Albert Levame (19 January 1881 –  5 December 1958) was a Monagasque prelate of the Catholic Church who worked in the diplomatic service of the Holy See.

Biography
Albert Levame was born in Monaco on 19 January 1881. He studied at the Jesuit College of the Visitation there and then at the Pontifical Gregorian University in Rome. He was ordained a priest on 21 May 1905. 

To prepare for a diplomatic career he entered the Pontifical Ecclesiastical Academy in 1907. He early postings included stints in Vienna, Prague, Buenos Aires, and Paris.
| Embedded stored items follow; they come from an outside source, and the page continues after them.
(** Filling a pool whose free list is everything behind the active chunk:
    the slots of the active chunk from its cursor on are handed out, then
    all slots of the chunks of the free list, and nothing is created. *)
Lemma refill l2 : ∀ l1 c t h,
  linked t h l1 c l2 l2 → cursors_ok (l1 ++ c :: l2) l2 →
  ∃ ps t' h' l1' c',
    alloc_n (Z.to_nat (m_poolsize c.2 - m_currentIdx c.2 + total_size l2)) t h
      = Ok (ps, t', h') ∧
    linked t' h' l1' c' [] [] ∧ m_currentIdx c'.2 = m_poolsize c'.2 ∧
    arrays h' = arrays h ∧ brk h' = brk h ∧ dom (pools h') = dom (pools h) ∧
    m_capacity t' = m_capacity t ∧ m_first t' = m_first t.
Proof.
  induction l2 as [|f l2 IH]; intros l1 c t h Hl [Hcur Hfree].
  - pose proof Hcur as Hcur'.
    rewrite Forall_app, Forall_cons in Hcur'. destruct Hcur' as (_ & Hcc & _).
    simpl. rewrite Z.add_0_r.
    destruct (alloc_n_room (Z.to_nat (m_poolsize c.2 - m_currentIdx c.2)) _ _ _ _ _ _ Hl)
      as (b & P' & _ & _ & Hr & Hl' & Hdom); [lia..|].
    rewrite Z2Nat.id in Hl' by lia.
    eexists _, _, _, _, _. split; [exact Hr|]. split; [exact Hl'|].
    split_and!; try done. simpl. lia.
  - pose proof Hcur as Hcur'.
    rewrite Forall_app, !Forall_cons in Hcur'.
    destruct Hcur' as (Hcur1 & Hcc & Hfc & Hcur2).
    apply Forall_cons in Hfree as [Hf0 Hfree].
    pose proof (total_size_nonneg l2) as Hnn.
    rewrite Forall_forall in Hnn.
    assert (0 ≤ total_size l2) as Hrest.
    { apply total_size_nonneg. eapply Forall_impl; [exact Hcur2|]. by intros ? [? _]. }
    clear Hnn. cbn [total_size].
    replace (Z.to_nat (m_poolsize c.2 - m_currentIdx c.2 + (m_poolsize f.2 + total_size l2)))
      with (Z.to_nat (m_poolsize c.2 - m_currentIdx c.2) +
            (1 + Z.to_nat (m_poolsize f.2 - 1 + total_size l2)))%nat by lia.
    destruct (alloc_n_room (Z.to_nat (m_poolsize c.2 - m_currentIdx c.2)) _ _ _ _ _ _ Hl)
      as (b & P1 & _ & _ & Hr1 & Hl1 & Hdom1); [lia..|].
    rewrite Z2Nat.id in Hl1 by lia.
    destruct (alloc_full_reuse _ _ _ _ _ _ _ Hl1) as (b2 & _ & _ & Hr2 & Hl2);
      [simpl; lia|].
    assert (wrap (m_currentIdx f.2 + 1) = 1) as Hw by (by rewrite Hf0).
    rewrite Hw in *.
    destruct (IH _ _ _ _ Hl2) as (ps & t' & h' & l1' & c' & Hr3 & Hl3 & Hfull & HA & HB & HD & HC & HF).
    { split; [|done]. rewrite <- app_assoc. simpl. rewrite Forall_app, !Forall_cons.
      split_and!; try done; simpl; lia. }
    assert (alloc_n (Z.to_nat (m_poolsize f.2 - 1 + total_size l2)) _ _
            = Ok (ps, t', h')) as Hr3' by exact Hr3.
    eexists _, _, _, _, _. split.
    { rewrite alloc_n_app, Hr1. cbn [rbind]. cbn [Nat.add alloc_n]. rewrite Hr2.
      cbn [rbind]. rewrite Hr3'. cbn [rbind]. done. }
    split; [exact Hl3|]. split; [done|]. simpl in *.
    split_and!; try done.
    rewrite HD, !dom_insert_L, Hdom1.
    destruct (linked_inv _ _ _ _ _ _ Hl) as (_ & Hc & _).
    pose proof (lk_free _ _ _ _ _ _ Hl) as (_ & Hf & _).
    assert (c.1 ∈ dom (pools h)) by (apply elem_of_dom; eauto).
    assert (f.1 ∈ dom (pools h)) by (apply elem_of_dom; eauto).
    set_solver.
Qed.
On 21 December 1933, Pope Pius XI named him a titular archbishop of Chersonesus in Zechia and Apostolic Nuncio to El Salvador and to Honduras. He received his episcopal consecration from Cardinal Eugenio Pacelli on 4 February 1934.
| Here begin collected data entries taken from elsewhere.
(** * The filter engine of dynamic-filter

    A shallow embedding of [src/utils/filterEngine.ts]: nested field
    resolution ([getNestedValue]), the seven per-type predicates
    ([applyTextFilter] ... [applyBooleanFilter]), their dispatcher
    ([applyFilterCondition]), the AND-combining executor
    ([filterEmployees]) and the validator ([isValidFilterCondition]).

    The TypeScript annotations are erased at run time and every predicate
    receives its record value as [any], so values are modelled
    dynamically, as plain data: [undefined], [null], booleans, IEEE-754
    doubles, strings, arrays and objects with own properties.  A run-time
    [TypeError] is an explicit outcome of the [result] monad.

    The surroundings of the engine follow: the catalog of fields
    ([src/config/fieldConfig]), the operator table of [src/types], and
    the components of [src/components] as the functions their callbacks
    compute on the state they keep. *)

From Stdlib Require Import ZArith List String Ascii Bool Lia Floats DecimalString.
From stdpp Require Import gmap strings.
Import ListNotations.

Local Open Scope string_scope.
Local Open Scope list_scope.

(** ** Run-time values *)

(** Plain data as a record, a payload or a field can hold it.  Strings
    are sequences of code units (here below 256); arrays and objects are
    compared by identity in JavaScript, and two of them met at different
    places of a record or a payload are different allocations.  An object
    is a plain one: its own properties hold data, in the order they were
    added, and what it inherits it inherits from [Object.prototype]; an
    array has its items and nothing else of its own.  No value is a
    function, so a property named [toString] holds something that cannot
    be called. *)
#[warnings="-register-all"]
Inductive jsval : Type :=
| JUndefined
| JNull
| JBool (b : bool)
| JNum (x : float)
| JStr (s : string)
| JArr (items : list jsval)
| JObj (props : list (string * jsval)).

(** ** Outcomes: a value or a thrown exception *)

Inductive exn : Type := TypeError.

Inductive result (A : Type) : Type :=
| Ok (a : A)
| Throw (e : exn).
Arguments Ok {A} a.
Arguments Throw {A} e.

Definition bind {A B : Type} (r : result A) (k : A -> result B) : result B :=
  match r with
  | Ok a => k a
  | Throw e => Throw e
  end.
On 12 November 1939, Pope Pius XII named him nuncio to Uruguay and to Paraguay. He resigned from the Paraguay position in 1941.

On 3 October 1949, Pope Pius appointed him  Apostolic Internuncio to Egypt. There he took part in the negotiations that resolved the controversy over the teaching of the Christian religion in schools.

He was named Apostolic Nuncio to Ireland on 16 June 1954.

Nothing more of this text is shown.